- _REQUIREMENT_: Below are some records. Print exactly the lines between the one holding "Definition no_space (c" and the one holding "rewrite find_space_None in", inclusive, and nothing else.

Stored data

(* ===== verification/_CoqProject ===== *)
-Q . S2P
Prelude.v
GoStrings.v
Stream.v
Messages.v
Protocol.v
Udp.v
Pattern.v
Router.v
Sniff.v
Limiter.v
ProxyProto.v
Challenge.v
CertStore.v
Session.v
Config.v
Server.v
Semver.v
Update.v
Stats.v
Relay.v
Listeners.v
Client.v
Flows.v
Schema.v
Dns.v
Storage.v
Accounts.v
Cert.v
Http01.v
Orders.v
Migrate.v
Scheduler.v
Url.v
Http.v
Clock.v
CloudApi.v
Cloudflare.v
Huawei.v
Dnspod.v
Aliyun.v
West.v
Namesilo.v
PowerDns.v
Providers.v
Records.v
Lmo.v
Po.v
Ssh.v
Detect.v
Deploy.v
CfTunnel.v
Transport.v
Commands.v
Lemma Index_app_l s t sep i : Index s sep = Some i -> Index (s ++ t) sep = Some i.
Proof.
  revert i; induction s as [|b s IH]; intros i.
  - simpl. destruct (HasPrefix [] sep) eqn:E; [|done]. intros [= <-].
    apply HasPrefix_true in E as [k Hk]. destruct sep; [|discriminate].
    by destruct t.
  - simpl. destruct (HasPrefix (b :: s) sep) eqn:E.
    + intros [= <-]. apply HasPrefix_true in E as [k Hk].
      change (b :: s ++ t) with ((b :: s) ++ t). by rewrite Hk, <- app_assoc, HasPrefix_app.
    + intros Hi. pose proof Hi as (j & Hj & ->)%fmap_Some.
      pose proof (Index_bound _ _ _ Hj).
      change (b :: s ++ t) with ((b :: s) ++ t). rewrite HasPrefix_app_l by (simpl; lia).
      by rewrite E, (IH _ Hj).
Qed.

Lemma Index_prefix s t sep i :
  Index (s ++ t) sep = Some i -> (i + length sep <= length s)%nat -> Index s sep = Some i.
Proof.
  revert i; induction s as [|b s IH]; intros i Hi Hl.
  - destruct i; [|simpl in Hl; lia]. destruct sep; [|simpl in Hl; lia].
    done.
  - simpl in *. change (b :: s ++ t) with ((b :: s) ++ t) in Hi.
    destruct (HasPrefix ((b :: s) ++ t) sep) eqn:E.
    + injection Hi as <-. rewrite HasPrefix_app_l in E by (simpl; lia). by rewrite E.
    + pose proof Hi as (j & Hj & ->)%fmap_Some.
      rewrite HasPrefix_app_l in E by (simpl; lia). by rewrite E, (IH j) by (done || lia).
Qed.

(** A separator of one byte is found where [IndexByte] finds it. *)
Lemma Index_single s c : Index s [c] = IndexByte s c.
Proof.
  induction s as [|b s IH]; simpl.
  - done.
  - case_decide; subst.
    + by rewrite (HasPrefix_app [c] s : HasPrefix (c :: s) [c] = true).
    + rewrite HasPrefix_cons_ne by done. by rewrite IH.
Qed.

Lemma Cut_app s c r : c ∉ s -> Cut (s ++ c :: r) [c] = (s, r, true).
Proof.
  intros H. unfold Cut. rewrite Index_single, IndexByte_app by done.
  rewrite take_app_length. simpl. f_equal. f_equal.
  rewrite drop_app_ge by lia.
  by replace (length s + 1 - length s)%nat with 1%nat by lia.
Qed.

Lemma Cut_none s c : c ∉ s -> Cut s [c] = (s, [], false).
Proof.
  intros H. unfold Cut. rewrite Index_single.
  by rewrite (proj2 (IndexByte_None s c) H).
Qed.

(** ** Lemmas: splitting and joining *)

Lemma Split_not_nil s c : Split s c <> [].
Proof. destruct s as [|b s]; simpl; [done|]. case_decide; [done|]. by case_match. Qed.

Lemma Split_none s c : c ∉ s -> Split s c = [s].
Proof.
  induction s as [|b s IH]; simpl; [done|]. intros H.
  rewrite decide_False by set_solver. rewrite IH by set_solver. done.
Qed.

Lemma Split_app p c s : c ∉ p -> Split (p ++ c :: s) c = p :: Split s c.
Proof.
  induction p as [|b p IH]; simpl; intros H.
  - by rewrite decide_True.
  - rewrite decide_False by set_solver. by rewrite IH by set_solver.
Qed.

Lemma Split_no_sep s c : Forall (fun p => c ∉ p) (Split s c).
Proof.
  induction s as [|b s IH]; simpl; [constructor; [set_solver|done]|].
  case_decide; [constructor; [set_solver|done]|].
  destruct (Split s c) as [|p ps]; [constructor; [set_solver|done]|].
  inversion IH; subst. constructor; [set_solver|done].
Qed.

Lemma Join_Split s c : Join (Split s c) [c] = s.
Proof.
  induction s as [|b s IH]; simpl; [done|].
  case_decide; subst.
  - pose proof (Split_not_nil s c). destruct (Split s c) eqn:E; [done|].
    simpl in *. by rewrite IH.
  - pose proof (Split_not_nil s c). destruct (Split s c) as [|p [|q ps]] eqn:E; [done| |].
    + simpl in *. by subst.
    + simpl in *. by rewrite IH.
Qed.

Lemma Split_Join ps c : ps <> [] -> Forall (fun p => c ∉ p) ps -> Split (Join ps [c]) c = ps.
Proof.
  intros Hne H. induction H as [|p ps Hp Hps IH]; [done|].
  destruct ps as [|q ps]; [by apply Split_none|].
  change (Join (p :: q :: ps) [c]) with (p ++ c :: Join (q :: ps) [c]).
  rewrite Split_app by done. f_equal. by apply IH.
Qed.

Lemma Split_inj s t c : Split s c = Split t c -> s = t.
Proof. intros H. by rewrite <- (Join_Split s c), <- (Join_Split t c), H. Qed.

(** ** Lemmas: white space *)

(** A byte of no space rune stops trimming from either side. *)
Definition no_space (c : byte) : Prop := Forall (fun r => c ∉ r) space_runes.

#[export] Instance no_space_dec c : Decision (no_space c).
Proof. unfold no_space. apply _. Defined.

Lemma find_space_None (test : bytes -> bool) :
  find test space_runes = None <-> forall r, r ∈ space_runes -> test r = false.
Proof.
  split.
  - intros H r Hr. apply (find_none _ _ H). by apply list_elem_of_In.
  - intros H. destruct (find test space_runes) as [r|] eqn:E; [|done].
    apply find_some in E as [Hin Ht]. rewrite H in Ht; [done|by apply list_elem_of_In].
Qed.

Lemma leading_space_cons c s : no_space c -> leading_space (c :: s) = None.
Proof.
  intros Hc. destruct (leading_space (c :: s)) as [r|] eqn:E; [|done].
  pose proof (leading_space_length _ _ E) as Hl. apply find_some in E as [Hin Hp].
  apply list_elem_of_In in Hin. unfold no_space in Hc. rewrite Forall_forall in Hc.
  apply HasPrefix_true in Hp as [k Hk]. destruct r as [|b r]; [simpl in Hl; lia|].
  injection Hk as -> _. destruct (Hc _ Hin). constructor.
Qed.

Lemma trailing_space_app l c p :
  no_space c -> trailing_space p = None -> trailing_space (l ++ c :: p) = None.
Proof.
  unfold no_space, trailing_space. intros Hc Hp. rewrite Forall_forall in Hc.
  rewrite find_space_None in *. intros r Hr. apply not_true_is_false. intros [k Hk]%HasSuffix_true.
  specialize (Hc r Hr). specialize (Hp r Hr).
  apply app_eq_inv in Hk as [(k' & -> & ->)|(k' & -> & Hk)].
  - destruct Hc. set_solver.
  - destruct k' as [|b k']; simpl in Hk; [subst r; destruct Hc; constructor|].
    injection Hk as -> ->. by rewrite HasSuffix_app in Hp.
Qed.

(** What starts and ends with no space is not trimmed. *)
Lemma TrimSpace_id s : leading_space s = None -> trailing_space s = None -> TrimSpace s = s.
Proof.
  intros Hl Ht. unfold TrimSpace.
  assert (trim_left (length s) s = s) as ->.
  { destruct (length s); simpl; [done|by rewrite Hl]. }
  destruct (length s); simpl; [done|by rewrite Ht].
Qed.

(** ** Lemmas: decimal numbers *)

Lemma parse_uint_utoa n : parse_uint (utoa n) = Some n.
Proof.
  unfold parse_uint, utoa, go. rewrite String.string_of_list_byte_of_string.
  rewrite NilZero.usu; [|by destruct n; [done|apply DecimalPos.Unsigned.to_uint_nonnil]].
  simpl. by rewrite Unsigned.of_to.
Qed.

- _FINISHED EXERCISE_:
Definition no_space (c : byte) : Prop := Forall (fun r => c ∉ r) space_runes.

#[export] Instance no_space_dec c : Decision (no_space c).
Proof. unfold no_space. apply _. Defined.

Lemma find_space_None (test : bytes -> bool) :
  find test space_runes = None <-> forall r, r ∈ space_runes -> test r = false.
Proof.
  split.
  - intros H r Hr. apply (find_none _ _ H). by apply list_elem_of_In.
  - intros H. destruct (find test space_runes) as [r|] eqn:E; [|done].
    apply find_some in E as [Hin Ht]. rewrite H in Ht; [done|by apply list_elem_of_In].
Qed.

Lemma leading_space_cons c s : no_space c -> leading_space (c :: s) = None.
Proof.
  intros Hc. destruct (leading_space (c :: s)) as [r|] eqn:E; [|done].
  pose proof (leading_space_length _ _ E) as Hl. apply find_some in E as [Hin Hp].
  apply list_elem_of_In in Hin. unfold no_space in Hc. rewrite Forall_forall in Hc.
  apply HasPrefix_true in Hp as [k Hk]. destruct r as [|b r]; [simpl in Hl; lia|].
  injection Hk as -> _. destruct (Hc _ Hin). constructor.
Qed.

Lemma trailing_space_app l c p :
  no_space c -> trailing_space p = None -> trailing_space (l ++ c :: p) = None.
Proof.
  unfold no_space, trailing_space. intros Hc Hp. rewrite Forall_forall in Hc.
  rewrite find_space_None in *. intros r Hr. apply not_true_is_false. intros [k Hk]%HasSuffix_true.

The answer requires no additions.